This has been helpful for some of the larger goals Topola has set for herself, which include introducing an ombudsperson service for students and something she came up with last year that she has tentatively titled the “professor assessor.”
“It would essentially be ”˜rate my professor’ for the U of S,” she explained. “But there were a lot of things to deal with, a lot of legal issues to go over first. So I’ve kind of been working on that one bit by bit.”
The ombudsperson would be intended to do some of what Topola and her counterpart at the Graduate Students’ Association currently do by dealing with academic grievances. But Topola envisions the new service dealing with larger, less run-of-the-mill issues.

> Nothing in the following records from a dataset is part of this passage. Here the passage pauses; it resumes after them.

(* ===== verification/ReconcilerSafe.v ===== *)
(** * The reconciler against any device that keeps its promises

    What a [DeviceClient] promises is an interface: each call leaves the other
    peers alone, a failed call changes nothing, and an update is refused for
    overlapping addresses only when they do overlap. Against it, every method
    of the reconciler returns, on every path, and keeps its three views of the
    peers (the cached fingerprints, the health and the device) consistent. *)

From S2P Require Import Prelude IpNet AllowedIps Bounded PeerHealth PeerTable Routes Device Reconciler.

(** ** What a device shows of a peer *)

Record view := View {
  view_blocks : gset ip_net;
  view_relay : option bytes;
  view_keepalive : Z
}.

Definition config_view (c : peer_config) : view :=
  View (list_to_set (map Table.normalize (config_allowed_ips c))) (config_relay c)
    (default 0 (config_keepalive c)).

(** A block of [c] shares an address with another of its blocks or with a
    block of another peer. *)
Definition clash (shown : gmap bytes view) (c : peer_config) : Prop :=
  ∃ n n', n ∈ map Table.normalize (config_allowed_ips c) ∧ share n n' ∧
    (n' ∈ map Table.normalize (config_allowed_ips c) ∧ n' ≠ n ∨
     ∃ k v, k ≠ config_public_key c ∧ shown !! k = Some v ∧ n' ∈ view_blocks v).

(** The outcome of installing [c]: it happens, or nothing changes; it is
    refused for overlapping addresses exactly when there are any. *)
Definition installs (c : peer_config) (before after : gmap bytes view) (r : result unit error) : Prop :=
  match r with
  | Ok _ => after = <[config_public_key c := config_view c]> before ∧ ¬ clash before c
  | Err e => after = before ∧ (e = AllowedIPOverlap → clash before c)
  end.

(** [client_ok n c]: the device is in a good state, and [n] more peers can be
    added before its indexes run out. The promises hold for the configurations
    that the device [admits]. *)
Class device_client_laws (lim : limits) (admits : peer_config → Prop) (C : Type) `{device_client C} := {
  client_ok : nat → C → Prop;
  installed : C → gmap bytes view;
  client_ok_le n n' c : (n ≤ n')%nat → client_ok n' c → client_ok n c;
  installed_fits n c : client_ok n c → within_capacity (max_peers lim) (size (installed c));
  add_peer_law n p c : client_ok (S n) c → Forall ip_net_valid (config_allowed_ips p) → admits p →
    installed c !! config_public_key p = None →
    ∃ r c', add_peer p c = Some (r, c') ∧ client_ok n c' ∧ installs p (installed c) (installed c') r;
  update_peer_law n p c : client_ok n c → Forall ip_net_valid (config_allowed_ips p) → admits p →
    ∃ r c', update_peer p c = Some (r, c') ∧ client_ok n c' ∧ installs p (installed c) (installed c') r;
  remove_peer_law n k c : client_ok n c →
    ∃ r c', remove_peer k c = Some (r, c') ∧ client_ok n c' ∧
      installed c' = match r with Ok _ => delete k (installed c) | Err _ => installed c end;
  get_peer_law n k c : client_ok n c →
    ∃ r c', get_peer k c = Some (r, c') ∧ client_ok n c' ∧ installed c' = installed c ∧
      (is_ok r = true → is_Some (installed c !! k));
  list_peers_law n c : client_ok n c →
    ∃ r c', list_peers c = Some (r, c') ∧ client_ok n c' ∧ installed c' = installed c ∧
      ∀ ks, r = Ok ks → ks = dom (installed c)
}.

(** A device that admits any configuration. *)
Definition any_config (c : peer_config) : Prop := True.

(** ** Reasoning about computations *)

Section wp.
Context {C R : Type}.

(** [c] returns from [w], with a result and a world as [Q] says. *)
Definition wp {A} (c : act A) (Q : result A reconcile_error → world C R → Prop) (w : world C R) : Prop :=
  ∃ r w', c w = Some (r, w') ∧ Q r w'.

Lemma wp_mono {A} (c : act A) (Q Q' : _ → _ → Prop) w : wp c Q w → (∀ r w', Q r w' → Q' r w') → wp c Q' w.
Proof. intros (r & w' & ? & ?) HQ. exists r, w'. auto. Qed.

Lemma wp_bind {A B} (c : act A) (k : A → act B) Q w :
  wp c (λ r w', match r with Ok a => wp (k a) Q w' | Err e => Q (Err e) w' end) w → wp (act_bind c k) Q w.
Proof. intros ([a|e] & w' & E & Hk); unfold wp, act_bind; rewrite E; [done|eauto]. Qed.

Lemma wp_ret {A} (a : A) (Q : _ → _ → Prop) w : Q (Ok a) w → wp (ret a) Q w.
Proof. intros. by exists (Ok a), w. Qed.

Lemma wp_fail {A} e (Q : result A _ → _ → Prop) w : Q (Err e) w → wp (fail e) Q w.
Proof. intros. by exists (Err e), w. Qed.

Lemma wp_lift {A} (r : result A _) (Q : _ → _ → Prop) w : Q r w → wp (lift r) Q w.
Proof. intros. by exists r, w. Qed.

Lemma wp_self (Q : _ → _ → Prop) w : Q (Ok (this w)) w → wp self Q w.
Proof. intros. by exists (Ok (this w)), w. Qed.

Lemma wp_update f (Q : _ → _ → Prop) w :
  Q (Ok tt) (World (f (this w)) (client w) (rng w)) → wp (update_self f) Q w.
Proof. intros. by exists (Ok tt), (World (f (this w)) (client w) (rng w)). Qed.

Lemma wp_call {A} (f : C → option (result A error * C)) (Q : _ → _ → Prop) w r c :
  f (client w) = Some (r, c) → Q (map_err DeviceError r) (World (this w) c (rng w)) → wp (call f) Q w.
Proof. intros E HQ. unfold wp, call. rewrite E. eauto. Qed.

Lemma wp_drawing {A} (f : R → result A reconcile_error * R) (Q : _ → _ → Prop) w :
  Q (f (rng w)).1 (World (this w) (client w) (f (rng w)).2) → wp (drawing f) Q w.
Proof. intros HQ. unfold wp, drawing. destruct (f (rng w)) as [r g]. eauto. Qed.

Lemma wp_attempt {A} (c : act A) (Q : _ → _ → Prop) w :
  wp c (λ r, Q (Ok r)) w → wp (attempt c) Q w.
Proof. intros (r & w' & E & HQ). exists (Ok r), w'. unfold attempt. by rewrite E. Qed.

(** A loop: [I] holds of what is left. *)
Lemma wp_for_each {X} (f : X → act unit) (I : list X → world C R → Prop) Q l w :
  I l w →
  (∀ x l' w, I (x :: l') w → wp (f x) (λ r w', match r with Ok _ => I l' w' | Err e => Q (Err e) w' end) w) →
  (∀ w, I [] w → Q (Ok tt) w) → wp (for_each f l) Q w.
Proof.
  intros HI Hf HQ. revert w HI; induction l as [|x l IH]; intros w HI; cbn [for_each].
  - apply wp_ret. auto.
  - apply wp_bind. eapply wp_mono; [by apply Hf|]. intros [[]|e] w' Hw; auto.
Qed.
End wp.

Ltac wp_step :=
  match goal with
  | |- wp (act_bind _ _) _ _ => apply wp_bind
  | |- wp (ret _) _ _ => apply wp_ret
  | |- wp (fail _) _ _ => apply wp_fail
  | |- wp (lift _) _ _ => apply wp_lift
  | |- wp self _ _ => apply wp_self
  | |- wp (update_self _) _ _ => apply wp_update
  | |- wp (drawing _) _ _ => apply wp_drawing
  | |- wp (attempt _) _ _ => apply wp_attempt
  end; cbv beta iota.
Ltac wp_steps := repeat wp_step.

(** ** The three views of the peers *)

Section safe.
Context `{order : map_order_laws} `{policy_sort_laws} `{config_hash} {C : Type} `{device_client C}
  {R : Type} `{random R} (lim : limits)
  {admits : peer_config → Prop} `{laws : !device_client_laws lim admits C} (routes_cap : capacity)
  (usize_bits : Z).
Implicit Types (w : world C R) (k : bytes) (p : desired_peer) (ds olds : gmap bytes desired_peer) (n : nat).

(** A cached fingerprint is that of a configuration the device runs; health is
    only kept for peers of the device. *)
Record tracked w : Prop := {
  tracked_applied k fp : applied_config_fingerprints (this w) !! k = Some fp →
    ∃ c, installed (client w) !! k = Some (config_view c) ∧ config_public_key c = k ∧ from_config c = fp;
  tracked_healths k : is_Some (healths (this w) !! k) → is_Some (installed (client w) !! k)
}.

(** The peer as the reconciler wants it: the fingerprint of its active policy
    is the one applied, and its health is about this policy and its routes. *)
Definition synced k p w : Prop :=
  applied_config_fingerprints (this w) !! k = Some (from_config (rendered p (active_policy_index p))) ∧
  ∃ h, healths (this w) !! k = Some h ∧ active_policy h = active_policy_index p ∧
    map route (policies h) = keys (desired_policies p).

(** A desired peer within the types and the bounds of the source. *)
Record sound_peer k p : Prop := {
  sound_wf : wf_desired p;
  sound_key : desired_key p = k;
  sound_ips : Forall ip_addr_valid (desired_allowed_ips p);
  sound_admitted i : admits (rendered p i);
  sound_routes : within_capacity routes_cap (length (desired_policies p))
}.

(** The fields a step on the peers leaves alone, and the other peers. *)
Record others_kept k w w' : Prop := {
  kept_directories : directories (this w') = directories (this w);
  kept_desired : desired (this w') = desired (this w);
  kept_last : last_applied_map_updated_at (this w') = last_applied_map_updated_at (this w);
  kept_installed k' : k' ≠ k → installed (client w') !! k' = installed (client w) !! k';
  kept_applied k' : k' ≠ k →
    applied_config_fingerprints (this w') !! k' = applied_config_fingerprints (this w) !! k';
  kept_healths k' : k' ≠ k → healths (this w') !! k' = healths (this w) !! k'
}.

Lemma inserted_fits {V V' : Type} (m : gmap bytes V) (shown : gmap bytes V') k v :
  (∀ k, is_Some (m !! k) → is_Some (shown !! k)) → is_Some (shown !! k) →
  within_capacity (max_peers lim) (size shown) → inserted lim m k v = Ok (<[k := v]> m).
Proof.
  intros Hsub Hk Hc. unfold inserted.
  assert (size (<[k := v]> m) ≤ size shown)%nat as Hle.
  { rewrite <- !size_dom. apply subseteq_size. intros k'. rewrite !elem_of_dom.
    destruct (decide (k' = k)) as [->|Hne]; [done|]. rewrite lookup_insert_ne by done. apply Hsub. }
  destruct (m !! k) as [v'|] eqn:E; [by rewrite try_insert_entry_present by (by rewrite E)|].
  rewrite map_size_insert_None in Hle by done. unfold try_insert_entry.
  assert (has_room (max_peers lim) (size m) = true) as ->; [|by rewrite orb_true_r].
  apply has_room_spec. by eapply within_capacity_le.
Qed.

Lemma rendered_valid p i : Forall ip_addr_valid (desired_allowed_ips p) →
  Forall ip_net_valid (config_allowed_ips (rendered p i)).
Proof. intros Hp. apply Forall_map. eapply Forall_impl; [exact Hp|]. apply host_valid. Qed.

(** The device runs [c] under the key of [c]: what the cache may then say. *)
Lemma insert_fingerprint_wp n c w (Q : _ → _ → Prop) :
  client_ok n (client w) →
  (∀ k fp, k ≠ config_public_key c → applied_config_fingerprints (this w) !! k = Some fp →
    ∃ c, installed (client w) !! k = Some (config_view c) ∧ config_public_key c = k ∧ from_config c = fp) →
  (∀ k, is_Some (healths (this w) !! k) → is_Some (installed (client w) !! k)) →
  installed (client w) !! config_public_key c = Some (config_view c) →
  (∀ w', tracked w' → client w' = client w → healths (this w') = healths (this w) →
    desired (this w') = desired (this w) → others_kept (config_public_key c) w w' →
    applied_config_fingerprints (this w') !! config_public_key c = Some (from_config c) → Q (Ok tt) w') →
  wp (insert_fingerprint lim (config_public_key c) (from_config c)) Q w.
Proof.
  intros Hok Ha Hh Hi HQ. unfold insert_fingerprint. wp_steps.
  rewrite (inserted_fits _ (installed (client w))); [|..|by eapply installed_fits].
  - wp_steps. apply HQ; cbn [this client set_applied applied_config_fingerprints healths desired]; try done.
    + split; cbn [this client set_applied applied_config_fingerprints healths]; [|done]. intros k fp.
      destruct (decide (k = config_public_key c)) as [->|Hne].
      * rewrite lookup_insert_eq. intros [= <-]. by exists c.
      * rewrite lookup_insert_ne by done. by apply Ha.
    + split; cbn; try done. intros k' Hne. by rewrite lookup_insert_ne.
    + by rewrite lookup_insert_eq.
  - intros k [fp Hk]. destruct (decide (k = config_public_key c)) as [->|Hne]; [by eexists|].
    destruct (Ha k fp Hne Hk) as (c' & Hc' & _). by eexists.
  - by eexists.
Qed.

“I’m thinking they would deal with discrimination or harassment, and other things like that,” she said. “And it would help to retain some institutional memory. Right now we have a solid [Confidential Student Support Officer] who will stay for a while, but turnover at the USSU and the GSA is really high.”
Along with the things she has already started looking into, Topola’s goals for the year include a number of big projects, from implementing a co-curricular record for students to expanding the powers of the CSSO. She says now is a good time to do this because the USSU is already re-writing its bylaws and policies, making it easier to change things like a specific person’s role in the organization.
A co-curricular record is something “many universities have already implemented,” Topola said. It is an official record of a student’s extra-curricular activities, from involvement in student politics to on-campus volunteering. It will allow students to show graduate schools and future employers a more comprehensive picture of their interests and abilities.
Topola has also been updating the USSU blog along with the other executives.
“My idealistic, pie-in-the-sky idea is that maybe this will do something to affect student apathy,” Topola said with a wry smile.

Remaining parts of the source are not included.